Rachel leaned forward, her voice steady despite the horror churning in her gut. She had already taken into account the fact that Linda had started using the term we instead of I. "Linda, did you kill Marcy Connors?"
"Yes." The word emerged as a sob. "Yes, I killed her. She beat stage four cancer— stage four ! Emma beat what she was born with, too, but this woman..." Linda's voice cracked. "It wasn't right…”
"And Robert Hayes?" Rachel pressed.
Linda's head shake was almost violent. Confusion flickered across her tear-stained face. "I—I know the name. I know all the names you’re interested in. Robert Hayes. Marcy Connors. Michelle Lester." Her voice faltered on the last name. "All dead. And David Shook... he was going to be next."
Rachel's mind raced back to the crime scenes: Marcy Connors, the house showing no real signs of a struggle…
just the damned letter. Robert Hayes, methodical and clean.
But Michelle Lester—there had been signs of struggle, overturned furniture, broken glass.
Maybe there had been different hands had been at work there.
The final pieces clicked into place with terrible clarity and there was now no denying it. Rachel leaned closer to Linda, whose mascara had created dark rivers down her cheeks. "Is Michael involved in this, too?"

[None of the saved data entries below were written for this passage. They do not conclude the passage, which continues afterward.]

Lemma credit_append_spec_witness :
  ∃ s' m, FrontierCreditFeedback.append_metadata demo_hit demo_feedback = (Ok (), s') ∧
    frontier_coherent s' ∧ CreditFacts.credit_inv s' ∧ is_covered s' 2 = true ∧
    m_explore s' = Some m ∧ cr_credits m !! 0 = Some (fdiv (of_Z 4) (of_Z 3)) ∧ cr_credits m !! 1 = Some (fdiv (of_Z 2) (of_Z 3)).
Proof.
  destruct (FrontierCreditFeedback.append_metadata demo_hit demo_feedback) as [r s'] eqn:E.
  destruct (CreditFacts.credit_append_spec _ _ _ _ E) as (Hf & Hc & _ & _ & Hcov & Hpay & _).
  - intros mx [= <-]. exact demo_matrix_valid.
  - by split.
  - by intros ? ? _ ?.
  - destruct (Hpay demo_acfg demo_matrix demo_payday) as [_ Hgood]. destruct (Hgood demo_not_negative) as [-> (it & m & Em & (_ & Hcr & _) & _)].
    clear E Hgood Hpay. exists s', m. split; [done|]. split; [exact Hf|]. split; [exact Hc|]. split; [|split; [exact Em|]].
    + apply (Hcov demo_acfg demo_matrix eq_refl eq_refl). right. split; [cbn; lia|]. right. by left.
    + split; [destruct (Hcr 0 "loops") as [-> _]|destruct (Hcr 1 "calls") as [-> _]]; vm_compute; reflexivity.
Defined.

The name hit Linda like a physical blow.
Her mouth opened in a silent scream before the sound finally tore free—a primal wail of anguish that seemed to echo off the concrete walls.
Her entire body convulsed as she folded in on herself, decades of grief and rage and madness pouring out in an unstoppable torrent.
"I tried," she gasped between sobs. "I tried to do it alone. To protect him. But...it was going to take both of us to right all these wrongs! To restore the balance. To make things right. Emma needed both of us."
Rachel turned to Novak, her heart pounding. She had a hunch weighing on her heart and the longer is sat there, the more like an absolutely certainty it felt. "We have to get back to Shook's. Now!"
As they rushed from the room, Linda's sobs followed them down the hallway, a broken mother's chorus of loss and vengeance.
She called for them to leave Michael alone, to let him pay his own respects to their baby.
But Rachel ignored her, her mind trembling with the implications of what they'd learned.
Two parents, shattered by their daughter's death, trying to balance the cosmic scales with blood.
But Michael was still out there, and David Shook's miracle might yet become his curse.